Data below:

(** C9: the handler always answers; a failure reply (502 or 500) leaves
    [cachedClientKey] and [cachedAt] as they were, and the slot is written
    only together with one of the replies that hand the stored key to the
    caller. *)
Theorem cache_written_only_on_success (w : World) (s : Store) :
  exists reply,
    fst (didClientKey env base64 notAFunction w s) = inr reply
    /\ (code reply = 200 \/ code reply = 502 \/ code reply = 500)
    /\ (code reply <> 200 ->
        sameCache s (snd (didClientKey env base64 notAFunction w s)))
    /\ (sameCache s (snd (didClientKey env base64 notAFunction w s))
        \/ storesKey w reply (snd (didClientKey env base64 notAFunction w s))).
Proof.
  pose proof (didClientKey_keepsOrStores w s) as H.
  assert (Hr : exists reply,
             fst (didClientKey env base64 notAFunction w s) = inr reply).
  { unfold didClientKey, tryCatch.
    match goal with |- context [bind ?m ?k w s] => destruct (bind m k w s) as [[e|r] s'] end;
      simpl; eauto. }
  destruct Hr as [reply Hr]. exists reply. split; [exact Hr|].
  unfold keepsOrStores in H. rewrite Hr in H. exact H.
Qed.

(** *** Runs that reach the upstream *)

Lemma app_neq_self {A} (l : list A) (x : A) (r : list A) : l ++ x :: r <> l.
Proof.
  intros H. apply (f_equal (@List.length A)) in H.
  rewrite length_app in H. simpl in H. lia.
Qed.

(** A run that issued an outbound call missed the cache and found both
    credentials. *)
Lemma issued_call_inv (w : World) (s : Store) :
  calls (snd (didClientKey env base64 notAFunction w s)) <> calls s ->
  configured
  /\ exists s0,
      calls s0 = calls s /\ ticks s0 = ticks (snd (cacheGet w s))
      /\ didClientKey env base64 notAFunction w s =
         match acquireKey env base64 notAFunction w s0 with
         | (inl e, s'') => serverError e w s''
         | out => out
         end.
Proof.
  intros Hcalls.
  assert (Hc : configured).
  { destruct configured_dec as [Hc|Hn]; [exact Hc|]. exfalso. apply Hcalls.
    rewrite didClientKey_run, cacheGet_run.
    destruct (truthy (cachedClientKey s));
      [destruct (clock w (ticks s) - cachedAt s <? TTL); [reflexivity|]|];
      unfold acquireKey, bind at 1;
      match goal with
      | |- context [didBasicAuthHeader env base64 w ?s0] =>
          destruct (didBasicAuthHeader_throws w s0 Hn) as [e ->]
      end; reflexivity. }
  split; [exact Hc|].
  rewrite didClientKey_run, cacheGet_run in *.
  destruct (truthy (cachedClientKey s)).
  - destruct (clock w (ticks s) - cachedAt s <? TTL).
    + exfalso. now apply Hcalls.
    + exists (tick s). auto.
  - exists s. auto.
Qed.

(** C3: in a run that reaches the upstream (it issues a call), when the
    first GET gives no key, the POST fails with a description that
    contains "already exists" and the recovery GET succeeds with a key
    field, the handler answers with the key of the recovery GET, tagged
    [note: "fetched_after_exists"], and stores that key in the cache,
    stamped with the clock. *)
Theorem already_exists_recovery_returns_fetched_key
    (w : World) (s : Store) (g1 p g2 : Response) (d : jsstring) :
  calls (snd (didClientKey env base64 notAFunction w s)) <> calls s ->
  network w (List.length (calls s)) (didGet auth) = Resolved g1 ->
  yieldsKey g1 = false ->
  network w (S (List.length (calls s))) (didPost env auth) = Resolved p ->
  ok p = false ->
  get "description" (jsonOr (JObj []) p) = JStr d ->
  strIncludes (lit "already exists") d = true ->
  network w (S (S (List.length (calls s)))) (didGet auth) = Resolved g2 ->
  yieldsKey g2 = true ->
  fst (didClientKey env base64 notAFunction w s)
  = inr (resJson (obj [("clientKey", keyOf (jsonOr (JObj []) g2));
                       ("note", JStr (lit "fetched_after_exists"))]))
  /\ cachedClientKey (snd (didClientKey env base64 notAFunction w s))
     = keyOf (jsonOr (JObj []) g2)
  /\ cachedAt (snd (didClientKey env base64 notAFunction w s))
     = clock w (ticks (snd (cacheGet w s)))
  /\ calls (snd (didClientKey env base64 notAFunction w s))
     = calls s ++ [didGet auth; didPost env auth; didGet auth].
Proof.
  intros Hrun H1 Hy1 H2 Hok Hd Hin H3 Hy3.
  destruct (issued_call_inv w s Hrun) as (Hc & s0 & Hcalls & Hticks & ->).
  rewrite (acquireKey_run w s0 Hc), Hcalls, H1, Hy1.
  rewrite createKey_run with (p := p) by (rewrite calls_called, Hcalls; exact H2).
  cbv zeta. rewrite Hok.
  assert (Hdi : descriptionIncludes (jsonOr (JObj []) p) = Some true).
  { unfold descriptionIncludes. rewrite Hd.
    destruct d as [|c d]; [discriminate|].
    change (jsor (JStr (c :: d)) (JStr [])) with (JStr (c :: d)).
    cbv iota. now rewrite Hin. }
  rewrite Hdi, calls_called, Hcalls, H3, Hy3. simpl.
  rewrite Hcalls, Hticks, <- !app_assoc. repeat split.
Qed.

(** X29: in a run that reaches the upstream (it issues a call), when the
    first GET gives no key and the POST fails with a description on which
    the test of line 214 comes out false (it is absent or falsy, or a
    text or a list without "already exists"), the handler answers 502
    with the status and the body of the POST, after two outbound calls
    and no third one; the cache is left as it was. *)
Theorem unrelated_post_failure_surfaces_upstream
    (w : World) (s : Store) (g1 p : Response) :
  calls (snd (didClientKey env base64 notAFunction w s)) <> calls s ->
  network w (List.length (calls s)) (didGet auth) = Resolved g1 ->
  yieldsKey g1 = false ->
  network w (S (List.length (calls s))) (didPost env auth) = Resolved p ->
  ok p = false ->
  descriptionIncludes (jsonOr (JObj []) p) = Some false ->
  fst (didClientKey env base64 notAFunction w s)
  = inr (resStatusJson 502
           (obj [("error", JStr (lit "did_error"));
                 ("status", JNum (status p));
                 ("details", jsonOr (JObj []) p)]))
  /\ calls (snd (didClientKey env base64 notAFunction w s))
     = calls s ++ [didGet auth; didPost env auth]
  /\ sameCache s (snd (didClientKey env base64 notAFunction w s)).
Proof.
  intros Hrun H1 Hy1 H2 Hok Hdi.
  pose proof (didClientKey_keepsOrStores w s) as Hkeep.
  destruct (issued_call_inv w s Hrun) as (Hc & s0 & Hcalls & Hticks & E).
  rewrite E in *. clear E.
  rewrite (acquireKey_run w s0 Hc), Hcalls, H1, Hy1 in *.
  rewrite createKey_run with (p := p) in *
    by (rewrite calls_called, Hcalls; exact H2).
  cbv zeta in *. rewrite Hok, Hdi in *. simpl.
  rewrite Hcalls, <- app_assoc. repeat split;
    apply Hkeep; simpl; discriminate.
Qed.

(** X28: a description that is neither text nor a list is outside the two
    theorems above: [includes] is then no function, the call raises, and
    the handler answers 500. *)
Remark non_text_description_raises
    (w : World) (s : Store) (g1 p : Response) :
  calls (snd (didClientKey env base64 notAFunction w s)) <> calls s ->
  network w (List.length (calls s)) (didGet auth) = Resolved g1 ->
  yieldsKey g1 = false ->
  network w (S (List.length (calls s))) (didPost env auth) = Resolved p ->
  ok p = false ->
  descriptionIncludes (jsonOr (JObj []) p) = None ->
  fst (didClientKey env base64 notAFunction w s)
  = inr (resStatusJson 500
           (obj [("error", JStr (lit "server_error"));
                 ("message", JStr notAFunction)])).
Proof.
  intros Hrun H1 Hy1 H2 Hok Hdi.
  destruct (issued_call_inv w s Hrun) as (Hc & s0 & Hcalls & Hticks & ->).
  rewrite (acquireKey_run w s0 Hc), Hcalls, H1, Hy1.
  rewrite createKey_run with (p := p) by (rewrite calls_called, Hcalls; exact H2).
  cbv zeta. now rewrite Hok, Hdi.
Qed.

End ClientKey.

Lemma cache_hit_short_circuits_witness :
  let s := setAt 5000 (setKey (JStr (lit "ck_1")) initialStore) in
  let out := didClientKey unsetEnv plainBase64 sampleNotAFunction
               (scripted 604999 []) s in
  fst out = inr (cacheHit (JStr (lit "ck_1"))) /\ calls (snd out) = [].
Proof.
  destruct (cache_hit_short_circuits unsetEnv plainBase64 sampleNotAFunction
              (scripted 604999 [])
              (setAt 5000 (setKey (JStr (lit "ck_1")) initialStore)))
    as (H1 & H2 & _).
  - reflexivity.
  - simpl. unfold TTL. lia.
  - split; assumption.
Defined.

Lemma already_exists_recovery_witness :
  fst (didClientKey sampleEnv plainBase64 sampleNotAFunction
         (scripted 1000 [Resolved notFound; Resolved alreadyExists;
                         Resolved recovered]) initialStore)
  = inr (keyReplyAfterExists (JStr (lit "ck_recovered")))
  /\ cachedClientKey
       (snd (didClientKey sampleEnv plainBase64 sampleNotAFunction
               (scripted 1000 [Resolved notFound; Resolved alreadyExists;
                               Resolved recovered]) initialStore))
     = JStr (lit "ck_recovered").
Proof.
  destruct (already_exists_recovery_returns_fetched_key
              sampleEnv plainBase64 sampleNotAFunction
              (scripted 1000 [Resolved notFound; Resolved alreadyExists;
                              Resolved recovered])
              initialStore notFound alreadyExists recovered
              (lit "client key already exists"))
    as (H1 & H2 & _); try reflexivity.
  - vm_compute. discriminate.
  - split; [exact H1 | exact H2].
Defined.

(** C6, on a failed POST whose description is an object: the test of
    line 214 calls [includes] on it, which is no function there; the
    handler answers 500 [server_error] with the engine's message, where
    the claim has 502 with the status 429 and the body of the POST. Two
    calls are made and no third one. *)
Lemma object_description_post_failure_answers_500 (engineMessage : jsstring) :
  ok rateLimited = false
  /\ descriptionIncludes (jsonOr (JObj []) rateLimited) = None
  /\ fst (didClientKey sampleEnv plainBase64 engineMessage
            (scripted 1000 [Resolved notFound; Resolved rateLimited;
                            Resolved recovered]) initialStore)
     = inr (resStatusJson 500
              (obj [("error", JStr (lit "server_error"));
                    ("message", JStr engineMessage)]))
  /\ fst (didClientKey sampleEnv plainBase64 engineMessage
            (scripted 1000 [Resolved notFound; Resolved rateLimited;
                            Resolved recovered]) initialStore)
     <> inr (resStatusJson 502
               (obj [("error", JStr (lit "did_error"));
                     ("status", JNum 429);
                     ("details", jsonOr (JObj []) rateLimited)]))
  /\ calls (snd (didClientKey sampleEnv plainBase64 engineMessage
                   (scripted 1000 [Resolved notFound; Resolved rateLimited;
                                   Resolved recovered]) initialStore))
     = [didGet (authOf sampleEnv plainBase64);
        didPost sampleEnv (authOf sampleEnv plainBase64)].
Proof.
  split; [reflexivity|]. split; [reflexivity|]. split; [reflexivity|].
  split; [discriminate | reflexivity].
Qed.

End of Data.
Data below:

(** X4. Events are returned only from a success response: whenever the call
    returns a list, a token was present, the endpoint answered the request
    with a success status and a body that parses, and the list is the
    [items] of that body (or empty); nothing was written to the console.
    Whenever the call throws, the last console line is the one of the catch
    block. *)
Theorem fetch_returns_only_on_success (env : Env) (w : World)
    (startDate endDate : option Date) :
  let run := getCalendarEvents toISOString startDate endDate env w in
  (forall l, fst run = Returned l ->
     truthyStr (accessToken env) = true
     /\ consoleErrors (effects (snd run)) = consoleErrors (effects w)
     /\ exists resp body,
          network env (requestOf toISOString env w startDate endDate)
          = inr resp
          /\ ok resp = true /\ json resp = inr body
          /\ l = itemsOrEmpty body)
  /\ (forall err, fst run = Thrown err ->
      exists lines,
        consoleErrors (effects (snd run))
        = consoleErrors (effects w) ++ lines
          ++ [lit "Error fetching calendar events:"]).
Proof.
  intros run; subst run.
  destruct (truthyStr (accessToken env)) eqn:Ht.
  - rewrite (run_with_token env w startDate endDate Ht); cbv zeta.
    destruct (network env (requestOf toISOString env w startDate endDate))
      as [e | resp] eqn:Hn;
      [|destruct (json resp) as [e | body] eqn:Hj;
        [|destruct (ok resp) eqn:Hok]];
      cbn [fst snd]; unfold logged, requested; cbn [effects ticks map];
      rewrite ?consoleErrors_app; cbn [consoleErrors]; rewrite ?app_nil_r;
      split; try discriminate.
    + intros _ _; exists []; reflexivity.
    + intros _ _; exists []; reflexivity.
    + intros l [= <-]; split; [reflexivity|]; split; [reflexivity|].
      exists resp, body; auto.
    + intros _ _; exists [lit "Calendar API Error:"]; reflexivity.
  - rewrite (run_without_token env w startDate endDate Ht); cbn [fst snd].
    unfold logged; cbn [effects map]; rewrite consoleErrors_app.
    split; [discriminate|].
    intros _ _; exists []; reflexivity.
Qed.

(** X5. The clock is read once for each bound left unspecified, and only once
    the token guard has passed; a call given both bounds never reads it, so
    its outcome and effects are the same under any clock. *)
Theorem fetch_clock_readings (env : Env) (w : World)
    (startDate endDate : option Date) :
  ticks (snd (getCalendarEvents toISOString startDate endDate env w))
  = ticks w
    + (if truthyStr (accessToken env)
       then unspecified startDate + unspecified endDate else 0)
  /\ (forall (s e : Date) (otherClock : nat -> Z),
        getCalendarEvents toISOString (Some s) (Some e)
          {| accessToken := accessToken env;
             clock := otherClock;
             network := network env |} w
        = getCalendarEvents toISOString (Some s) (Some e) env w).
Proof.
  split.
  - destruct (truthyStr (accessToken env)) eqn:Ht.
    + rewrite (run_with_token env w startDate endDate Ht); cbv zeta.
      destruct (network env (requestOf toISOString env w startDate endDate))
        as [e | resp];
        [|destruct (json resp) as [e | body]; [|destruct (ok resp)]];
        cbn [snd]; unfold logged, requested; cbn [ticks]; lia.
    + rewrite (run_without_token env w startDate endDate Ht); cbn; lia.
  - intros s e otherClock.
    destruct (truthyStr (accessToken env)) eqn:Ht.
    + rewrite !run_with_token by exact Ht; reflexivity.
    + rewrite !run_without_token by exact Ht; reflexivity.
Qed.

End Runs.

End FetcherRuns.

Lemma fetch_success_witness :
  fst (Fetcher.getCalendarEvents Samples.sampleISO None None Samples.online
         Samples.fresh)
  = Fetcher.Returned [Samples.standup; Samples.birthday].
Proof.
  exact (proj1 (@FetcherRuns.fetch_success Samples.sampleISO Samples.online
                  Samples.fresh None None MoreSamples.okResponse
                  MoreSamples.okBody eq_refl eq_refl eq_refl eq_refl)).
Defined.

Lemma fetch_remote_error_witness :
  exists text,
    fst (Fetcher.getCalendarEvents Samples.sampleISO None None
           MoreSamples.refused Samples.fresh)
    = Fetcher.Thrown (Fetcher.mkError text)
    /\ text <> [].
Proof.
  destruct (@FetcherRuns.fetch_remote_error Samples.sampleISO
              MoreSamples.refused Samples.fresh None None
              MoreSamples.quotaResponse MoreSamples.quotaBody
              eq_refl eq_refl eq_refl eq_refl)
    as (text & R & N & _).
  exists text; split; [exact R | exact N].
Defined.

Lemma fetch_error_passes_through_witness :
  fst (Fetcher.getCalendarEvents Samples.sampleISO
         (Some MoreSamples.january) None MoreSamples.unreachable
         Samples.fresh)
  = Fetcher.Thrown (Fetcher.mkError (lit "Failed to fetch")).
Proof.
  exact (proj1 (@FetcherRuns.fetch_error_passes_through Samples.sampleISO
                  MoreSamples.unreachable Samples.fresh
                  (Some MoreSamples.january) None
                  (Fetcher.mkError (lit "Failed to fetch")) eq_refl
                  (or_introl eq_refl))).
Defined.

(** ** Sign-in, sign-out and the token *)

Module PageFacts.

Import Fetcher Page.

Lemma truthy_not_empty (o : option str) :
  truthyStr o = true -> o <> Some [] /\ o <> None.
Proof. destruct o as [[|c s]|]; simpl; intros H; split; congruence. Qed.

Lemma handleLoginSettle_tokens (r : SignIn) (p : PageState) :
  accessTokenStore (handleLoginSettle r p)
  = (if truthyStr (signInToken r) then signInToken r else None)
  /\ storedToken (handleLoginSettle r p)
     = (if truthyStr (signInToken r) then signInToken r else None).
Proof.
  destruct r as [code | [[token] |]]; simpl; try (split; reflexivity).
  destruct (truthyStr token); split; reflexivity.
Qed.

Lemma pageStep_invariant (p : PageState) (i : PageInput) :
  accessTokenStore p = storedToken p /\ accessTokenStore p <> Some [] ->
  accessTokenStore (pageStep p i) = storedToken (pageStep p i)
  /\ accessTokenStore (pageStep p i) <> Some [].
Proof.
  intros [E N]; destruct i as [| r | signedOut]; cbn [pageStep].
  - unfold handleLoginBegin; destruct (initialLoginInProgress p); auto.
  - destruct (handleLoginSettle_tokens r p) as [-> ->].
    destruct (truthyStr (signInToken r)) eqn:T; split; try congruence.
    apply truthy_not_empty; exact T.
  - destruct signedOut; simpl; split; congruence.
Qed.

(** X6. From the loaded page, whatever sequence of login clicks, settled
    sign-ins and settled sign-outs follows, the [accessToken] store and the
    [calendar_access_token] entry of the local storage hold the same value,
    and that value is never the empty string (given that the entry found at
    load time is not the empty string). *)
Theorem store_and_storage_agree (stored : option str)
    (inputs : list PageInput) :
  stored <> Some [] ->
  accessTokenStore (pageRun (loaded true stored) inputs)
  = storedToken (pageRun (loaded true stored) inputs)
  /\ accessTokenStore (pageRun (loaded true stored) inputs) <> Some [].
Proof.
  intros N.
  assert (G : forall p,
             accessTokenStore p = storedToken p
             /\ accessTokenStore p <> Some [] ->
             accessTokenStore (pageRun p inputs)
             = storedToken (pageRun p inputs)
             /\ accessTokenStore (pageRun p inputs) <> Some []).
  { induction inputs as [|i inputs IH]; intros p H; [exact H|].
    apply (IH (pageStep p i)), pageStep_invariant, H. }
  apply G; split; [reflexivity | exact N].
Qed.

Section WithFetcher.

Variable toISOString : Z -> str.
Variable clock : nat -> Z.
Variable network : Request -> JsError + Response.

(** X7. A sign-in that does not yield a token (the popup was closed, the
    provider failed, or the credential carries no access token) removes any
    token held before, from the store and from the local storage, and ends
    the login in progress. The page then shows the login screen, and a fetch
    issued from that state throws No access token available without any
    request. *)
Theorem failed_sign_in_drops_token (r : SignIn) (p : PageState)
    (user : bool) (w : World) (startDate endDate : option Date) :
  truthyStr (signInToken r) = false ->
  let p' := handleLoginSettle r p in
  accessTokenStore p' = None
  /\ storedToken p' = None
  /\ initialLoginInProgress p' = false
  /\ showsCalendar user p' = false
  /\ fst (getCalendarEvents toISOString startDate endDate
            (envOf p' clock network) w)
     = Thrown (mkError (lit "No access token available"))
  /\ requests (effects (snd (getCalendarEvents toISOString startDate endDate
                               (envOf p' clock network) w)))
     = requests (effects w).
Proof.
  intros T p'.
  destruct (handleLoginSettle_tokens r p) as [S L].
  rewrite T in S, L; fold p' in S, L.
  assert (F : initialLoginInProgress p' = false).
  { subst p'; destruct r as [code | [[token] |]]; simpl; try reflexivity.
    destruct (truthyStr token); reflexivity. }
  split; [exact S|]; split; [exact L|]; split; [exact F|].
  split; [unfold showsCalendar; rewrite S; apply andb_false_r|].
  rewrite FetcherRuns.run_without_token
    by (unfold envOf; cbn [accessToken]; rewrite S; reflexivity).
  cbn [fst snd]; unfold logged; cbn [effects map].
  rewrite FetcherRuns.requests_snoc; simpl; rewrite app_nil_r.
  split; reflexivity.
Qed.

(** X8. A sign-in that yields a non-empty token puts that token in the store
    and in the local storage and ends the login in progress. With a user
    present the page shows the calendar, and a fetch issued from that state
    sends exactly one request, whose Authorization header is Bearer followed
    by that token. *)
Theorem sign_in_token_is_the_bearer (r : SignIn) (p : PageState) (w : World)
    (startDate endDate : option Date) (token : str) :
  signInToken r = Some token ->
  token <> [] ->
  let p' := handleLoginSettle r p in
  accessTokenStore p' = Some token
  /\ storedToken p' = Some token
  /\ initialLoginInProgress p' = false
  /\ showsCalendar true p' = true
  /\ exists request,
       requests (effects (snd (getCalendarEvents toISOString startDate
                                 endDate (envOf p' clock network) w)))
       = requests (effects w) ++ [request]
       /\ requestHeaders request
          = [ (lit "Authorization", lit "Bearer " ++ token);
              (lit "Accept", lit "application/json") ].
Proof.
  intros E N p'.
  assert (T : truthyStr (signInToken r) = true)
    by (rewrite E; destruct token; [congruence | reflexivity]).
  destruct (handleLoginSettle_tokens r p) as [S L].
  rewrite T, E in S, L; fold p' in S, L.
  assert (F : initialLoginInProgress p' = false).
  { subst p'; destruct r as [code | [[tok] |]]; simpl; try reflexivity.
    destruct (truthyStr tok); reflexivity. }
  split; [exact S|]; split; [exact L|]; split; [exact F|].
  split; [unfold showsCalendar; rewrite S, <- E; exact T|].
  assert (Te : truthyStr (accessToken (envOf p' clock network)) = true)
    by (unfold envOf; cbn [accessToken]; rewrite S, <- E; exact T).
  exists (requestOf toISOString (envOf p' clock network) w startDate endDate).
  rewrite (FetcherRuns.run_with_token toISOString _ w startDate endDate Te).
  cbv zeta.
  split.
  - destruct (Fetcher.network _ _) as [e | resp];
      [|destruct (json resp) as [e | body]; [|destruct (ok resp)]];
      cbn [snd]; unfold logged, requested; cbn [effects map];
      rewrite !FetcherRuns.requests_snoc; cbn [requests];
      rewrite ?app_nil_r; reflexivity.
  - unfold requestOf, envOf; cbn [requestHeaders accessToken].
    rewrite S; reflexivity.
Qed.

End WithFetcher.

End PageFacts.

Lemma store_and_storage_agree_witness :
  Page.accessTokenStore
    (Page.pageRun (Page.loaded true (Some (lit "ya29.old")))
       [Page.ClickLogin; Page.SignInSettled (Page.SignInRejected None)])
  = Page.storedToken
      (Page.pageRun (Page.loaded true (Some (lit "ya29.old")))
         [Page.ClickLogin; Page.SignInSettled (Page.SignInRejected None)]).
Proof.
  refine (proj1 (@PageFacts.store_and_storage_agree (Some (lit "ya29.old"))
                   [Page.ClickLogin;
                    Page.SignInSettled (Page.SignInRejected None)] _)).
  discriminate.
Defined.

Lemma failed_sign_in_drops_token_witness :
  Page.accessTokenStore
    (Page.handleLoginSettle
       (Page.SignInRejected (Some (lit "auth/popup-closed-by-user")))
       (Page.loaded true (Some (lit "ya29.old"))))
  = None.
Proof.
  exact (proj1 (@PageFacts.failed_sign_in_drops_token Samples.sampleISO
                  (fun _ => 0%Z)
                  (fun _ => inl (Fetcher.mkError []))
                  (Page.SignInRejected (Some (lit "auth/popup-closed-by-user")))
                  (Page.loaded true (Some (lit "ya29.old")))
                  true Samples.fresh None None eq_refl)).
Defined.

End of Data.

### Work item
Please transcribe exactly the lines above from the line that has "its outcome and" up to and including the line that has "then unspecified startDate"; no other line belongs in the answer.

### Solution to this task
    its outcome and effects are the same under any clock. *)
Theorem fetch_clock_readings (env : Env) (w : World)
    (startDate endDate : option Date) :
  ticks (snd (getCalendarEvents toISOString startDate endDate env w))
  = ticks w
    + (if truthyStr (accessToken env)
       then unspecified startDate + unspecified endDate else 0)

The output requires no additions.